Start of Block

(** ** The normaliser over a whole listing *)

Section Normaliser_runs.

Context {Ext : Externals}.

Lemma prepare_app (l1 l2 : list string) (folder : string) (w : world) :
  prepare (l1 ++ l2) folder w =
  bind (prepare l1 folder) (fun _ => prepare l2 folder) w.
Proof.
  revert w. induction l1 as [|g l1 IH]; intros w; simpl; [reflexivity |].
  unfold bind in *. destruct (prepare_gene folder g w) as [[[]|c|e] w1];
    [apply IH | reflexivity | reflexivity].
Qed.

(** What a run of [prepare] on an annotation file that returns tells:
    the file was read and converted, and afterwards its conversion can
    be opened for reading or is a file that may be written but not
    read. *)
Lemma prepare_gene_gb_ok_inv (folder gene : string) (w wa : world) :
  Py.endswith gene ".gb" = true ->
  prepare_gene folder gene w = (Ok tt, wa) ->
  (exists c record,
     Os.open_r (fs w) (Os.path_join folder gene) = Some c /\
     genbank_to_fasta c = Some record) /\
  ((exists c', Os.open_r (fs wa) (fasta_path (Os.path_join folder gene))
               = Some c') \/
   (exists c', fs wa !! fasta_path (Os.path_join folder gene)
               = Some (Restricted WriteOnly c'))).
Proof.
  intros Hgb. rewrite (prepare_gene_gb folder gene w Hgb).
  destruct (Os.open_r (fs w) (Os.path_join folder gene)) as [c|] eqn:Eo;
    [|discriminate].
  destruct (genbank_to_fasta c) as [record|] eqn:Eg; [|discriminate].
  destruct (Os.open_r (fs w) (fasta_path (Os.path_join folder gene)))
    as [c'|] eqn:Ef.
  - intros [= <-]. split; [now exists c, record |]. left. now exists c'.
  - unfold write_file.
    destruct (Os.can_write (fs w) (fasta_path (Os.path_join folder gene)))
      eqn:Ew; [|discriminate].
    intros [= <-]. split; [now exists c, record |]. cbn [fs].
    destruct (unreadable_writable _ _ Ef Ew) as [Hnone|[c' Hwo]].
    + left. exists record. rewrite Hnone. apply open_r_insert_eq.
    + right. exists record. now rewrite Hwo, lookup_insert_eq.
Qed.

End of Block

WORK TO COMPLETE> From the line containing "destruct (unreadable_writable _" through the last line of the records above, reproduce every line exactly.

SOLUTION TO THIS PROBLEM>
    destruct (unreadable_writable _ _ Ef Ew) as [Hnone|[c' Hwo]].
    + left. exists record. rewrite Hnone. apply open_r_insert_eq.
    + right. exists record. now rewrite Hwo, lookup_insert_eq.
Qed.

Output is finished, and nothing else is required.